> Exercise goal
From the line with "reachable options s -> stopped" through the line with "(** [retryNow] restarts", repeat the entries verbatim, both end lines included, and add nothing.
::: Exercise material :::
(** C13: after [stop] the manager is silent: until it is started again no
    event of an old socket or source calls the owner back, changes the manager or
    arms a timer, and [retryNow] does nothing. *)
Theorem transport_silent_after_stop env a s s' :
  reachable options s -> stopped (manager s) = true ->
  match a with Start | Stop _ => False | _ => True end ->
  perform options env a s = Some s' ->
  manager s' = manager s /\ out s' = out s /\ timers s' = timers s.
Proof.
  intros Hr Hs Ha Hs'. pose proof (reachable_phase options s Hr) as Hp.
  destruct (socket_of a) as [id|] eqn:Ea.
  { assert (socket (manager s) <> Some id) as Hne by (by destruct Hp).
    by destruct (stale_socket_event options env s id a s' Hp Ea Hne Hs') as (m & -> & _). }
  destruct (source_of a) as [id|] eqn:Eb.
  { exfalso. destruct Hp as [|st ws es n o Hb| | | |]; try discriminate Hs.
    destruct a; try discriminate Eb; cbn in Eb, Hs'; injection Eb as ->;
      (destruct (es !! id) as [e|] eqn:Ee; [| discriminate Hs']);
      pose proof (background_sources _ _ _ Hb id e Ee) as [_ Hc]; cbn in Hs';
      rewrite Hc in Hs'; by destruct (decide _). }
  destruct a; try done; cbn in Hs'.
  - injection Hs' as <-. unfold retryNow. by rewrite Hs.
  - destruct Hp; try discriminate Hs. cbn in Hs'. discriminate Hs'.
Qed.

(** A socket the manager replaced is inert: whatever it still reports,
    only the browser's record of that socket changes. *)
Theorem transport_stale_socket_inert env a id s s' :
  reachable options s -> socket_of a = Some id -> socket (manager s) <> Some id ->
  perform options env a s = Some s' ->
  exists m, s' = set_sockets m s.
Proof.
  intros Hr Ha Hne Hs'. pose proof (reachable_phase options s Hr) as Hp.
  destruct (stale_socket_event options env s id a s' Hp Ha Hne Hs') as (m & -> & _). by exists m.
Qed.

(** [retryNow] restarts from the top: unless the manager is stopped,
    the old channel and timers are gone, and when the WebSocket can be created it
    is the only channel, connecting on attempt zero, with a clean status. *)
Theorem transport_retryNow env s :
  reachable options s -> valid_env env -> stopped (manager s) = false ->
  opt_truthy (buildSocketUrl (Some (baseUrl options)) (token options)) = true ->
  ws_constructor_throws env = false ->
  let s' := retryNow options env s in
  timers s' = ∅ /\ eventSource (manager s') = None /\
  socket (manager s') = Some (next s) /\
  sockets s' !! next s = Some (mkSocket CONNECTING (Some 0) false false) /\
  TransportStatus.mode (status (manager s')) = mode_websocket /\
  TransportStatus.state (status (manager s')) = conn_connecting /\
  TransportStatus.attempt (status (manager s')) = 0 /\
  TransportStatus.lastError (status (manager s')) = "" /\
  TransportStatus.nextRetryAt (status (manager s')) = "" /\
  TransportStatus.degradedReason (status (manager s')) = "Manual reconnect requested.".
Proof.
  intros Hr He Hs Hurl Hthrow. pose proof (reachable_phase options s Hr) as Hp.
  destruct (retryNow_tidy s Hp) as (ws & es & E & Hb).
  destruct (phase_clear_fields s Hp) as [Hcs _]. pose proof (clearTimers_next s Hp) as Hn.
  unfold retryNow. rewrite Hs. unfold connect.
  change (stopped (manager (set_nextRetryAt "" (set_lastError "" (set_degradedReason ""
    (clearTimers s)))))) with (stopped (manager (clearTimers s))) in *.
  rewrite Hcs, Hs in *. unfold begin_connect. rewrite E. unfold openWebSocket. rewrite Hurl, Hthrow.
  change (next (set_nextRetryAt "" (set_lastError "" (set_degradedReason "" (clearTimers s)))))
    with (next (clearTimers s)) in *.
  rewrite Hn. destruct (clearTimers s) as [[[m st at1 lm lf le dr nr] ? ? ? ? ?] ? ? ? ? ?].
  run_assignments. cbn [truthy negb String.eqb]. repeat split; try done. apply lookup_insert_eq.
Qed.

(** Only well-formed events reach the owner: every event delivered in a
    reachable state is a JSON object with a string [kind], whatever the wire
    carried. *)
Theorem transport_events_well_formed s v :
  reachable options s -> OnEvent v ∈ out s ->
  exists fs kind, v = VObj fs /\ get_prop fs "kind" = VStr kind.
Proof.
  intros Hr Hv. destruct (phase_log s (reachable_phase options s Hr)) as [_ Ho].
  rewrite Forall_forall in Ho. exact (Ho _ Hv).
Qed.

(** A socket keeps the attempt it was opened with. When a socket opened
    on the last attempt closes, however long it was live, no WebSocket retry
    follows: the manager holds no socket and goes to SSE or polling at once,
    although its attempt counter was reset when the socket opened. *)
Theorem transport_last_attempt_not_reset env s id w code reason s' :
  reachable options s -> valid_env env ->
  socket (manager s) = Some id -> sockets s !! id = Some w -> handlers w = Some 2 ->
  perform options env (SocketClose id code reason) s = Some s' ->
  socket (manager s') = None /\
  (forall i a r d, timers s' !! i = Some (RetryTask websocket a r, d) -> False) /\
  (readyState w = OPEN -> TransportStatus.attempt (status (manager s)) = 0).
Proof.
  intros Hr He Hcur Hw Hh Hs'. pose proof (reachable_phase options s Hr) as Hp.
  destruct (perform_phase options env (SocketClose id code reason) s s' He Hp I Hs') as [Hp' Hlt].
  specialize (Hlt Hcur).
  assert (rank s = 6 /\ (readyState w = OPEN -> TransportStatus.attempt (status (manager s)) = 0))
    as [Hrank Hatt].
  { destruct Hp as [| | |st ws es n o i a open Hb Hl Hi Hn Ha (_ & _ & Hd)| |]; try discriminate Hcur.
    cbn in Hcur, Hw. injection Hcur as ->. rewrite lookup_insert_eq in Hw. injection Hw as <-.
    cbn in Hh. injection Hh as ->. rewrite (rank_socket _ _ _ _ _ _ _ 2) by done.
    split; [done |]. cbn. intros Ho. rewrite Hd. by destruct open. }
  rewrite Hrank in Hlt. clear Hr Hcur Hw Hs' Hrank Hp.
  split; [| split; [| exact Hatt]].
  - destruct Hp' as [| | |st ws es n o i a open _ _ _ _ Ha _| |]; try done.
    rewrite (rank_socket _ _ _ _ _ _ _ a) in Hlt by done. ladder.
  - intros i a r d Ht.
    destruct Hp' as [| |st ws es n o p i' m a' r' d' _ _ _ _ _ Ha _|st ws es n o i' a' open
      |st ws es n o p i' a' open|st ws es n o i' r']; cbn in Ht;
      try (by rewrite lookup_empty in Ht).
    + apply lookup_insert_Some in Ht as [[-> [= -> -> -> ->]] | [_ Ht]].
      * unfold rank in Hlt. cbn in Hlt. rewrite lookup_insert_eq in Hlt. ladder.
      * apply probe_timers_lookup in Ht as (? & _ & ?). discriminate.
    + apply probe_timers_lookup in Ht as (? & _ & ?). discriminate.
    + apply (probe_timers_lookup (Some (i', r'))) in Ht as (? & _ & ?). discriminate.
Qed.
End Properties.

(** ** Only start and stop say whether the manager runs *)

Section Running.
Context `{UrlApi} `{Browser} (options : LiveTransportManagerOptions) (env : Env).

Notation halted s := (stopped (manager s)).

Lemma halted_clearTimers s : halted (clearTimers s) = halted s.
Proof.
  unfold clearTimers. by destruct (retryTimer (manager s)), (probeTimer (manager s)) eqn:E; cbn; rewrite ?E.
Qed.

Lemma halted_closeCurrent s : halted (closeCurrent s) = halted s.
Proof.
  unfold closeCurrent. by destruct (socket (manager s)), (eventSource (manager s)) eqn:E; cbn; rewrite ?E.
Qed.

Lemma halted_scheduleProbe t d s : halted (scheduleProbe env t d s) = halted s.
Proof. unfold scheduleProbe. by destruct (halted s) eqn:E; cbn; rewrite ?E. Qed.

Lemma halted_scheduleRetry m a r s : halted (scheduleRetry env m a r s) = halted s.
Proof. done. Qed.

Lemma halted_enterPolling r s : halted (enterPolling env r s) = halted s.
Proof.
  unfold enterPolling. rewrite halted_scheduleProbe. cbn.
  by rewrite halted_closeCurrent, halted_clearTimers.
Qed.

Lemma halted_openEventSource a s : halted (openEventSource options env a s) = halted s.
Proof.
  unfold openEventSource. destruct (negb has_EventSource); [apply halted_enterPolling |].
  destruct (negb _); [apply halted_enterPolling | done].
Qed.

Lemma halted_begin_connect m a r s : halted (begin_connect m a r s) = halted s.
Proof.
  unfold begin_connect. destruct (truthy r); cbn; by rewrite halted_closeCurrent, halted_clearTimers.
Qed.

Lemma halted_connect_sse a r s : halted (connect_sse options env a r s) = halted s.
Proof.
  unfold connect_sse. destruct (halted s) eqn:E; [done |].
  by rewrite halted_openEventSource, halted_begin_connect.
Qed.

Lemma halted_failure m a r s : halted (handleRealtimeFailure options env m a r s) = halted s.
Proof.
  unfold handleRealtimeFailure. destruct (halted s) eqn:E; [done |]. destruct m.
  - destruct (_ <? _); [done |]. destruct (_ && _);
      [by rewrite halted_connect_sse | by rewrite halted_enterPolling].
  - destruct (_ <? _); [done | by rewrite halted_enterPolling].
Qed.

Lemma halted_openWebSocket a s : halted (openWebSocket options env a s) = halted s.
Proof.
  unfold openWebSocket. destruct (negb _); [apply halted_enterPolling |].
  destruct (ws_constructor_throws env); [apply halted_failure | done].
Qed.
:::
> Answer to this task
  reachable options s -> stopped (manager s) = true ->
  match a with Start | Stop _ => False | _ => True end ->
  perform options env a s = Some s' ->
  manager s' = manager s /\ out s' = out s /\ timers s' = timers s.
Proof.
  intros Hr Hs Ha Hs'. pose proof (reachable_phase options s Hr) as Hp.
  destruct (socket_of a) as [id|] eqn:Ea.
  { assert (socket (manager s) <> Some id) as Hne by (by destruct Hp).
    by destruct (stale_socket_event options env s id a s' Hp Ea Hne Hs') as (m & -> & _). }
  destruct (source_of a) as [id|] eqn:Eb.
  { exfalso. destruct Hp as [|st ws es n o Hb| | | |]; try discriminate Hs.
    destruct a; try discriminate Eb; cbn in Eb, Hs'; injection Eb as ->;
      (destruct (es !! id) as [e|] eqn:Ee; [| discriminate Hs']);
      pose proof (background_sources _ _ _ Hb id e Ee) as [_ Hc]; cbn in Hs';
      rewrite Hc in Hs'; by destruct (decide _). }
  destruct a; try done; cbn in Hs'.
  - injection Hs' as <-. unfold retryNow. by rewrite Hs.
  - destruct Hp; try discriminate Hs. cbn in Hs'. discriminate Hs'.
Qed.

(** A socket the manager replaced is inert: whatever it still reports,
    only the browser's record of that socket changes. *)
Theorem transport_stale_socket_inert env a id s s' :
  reachable options s -> socket_of a = Some id -> socket (manager s) <> Some id ->
  perform options env a s = Some s' ->
  exists m, s' = set_sockets m s.
Proof.
  intros Hr Ha Hne Hs'. pose proof (reachable_phase options s Hr) as Hp.
  destruct (stale_socket_event options env s id a s' Hp Ha Hne Hs') as (m & -> & _). by exists m.
Qed.

(** [retryNow] restarts from the top: unless the manager is stopped,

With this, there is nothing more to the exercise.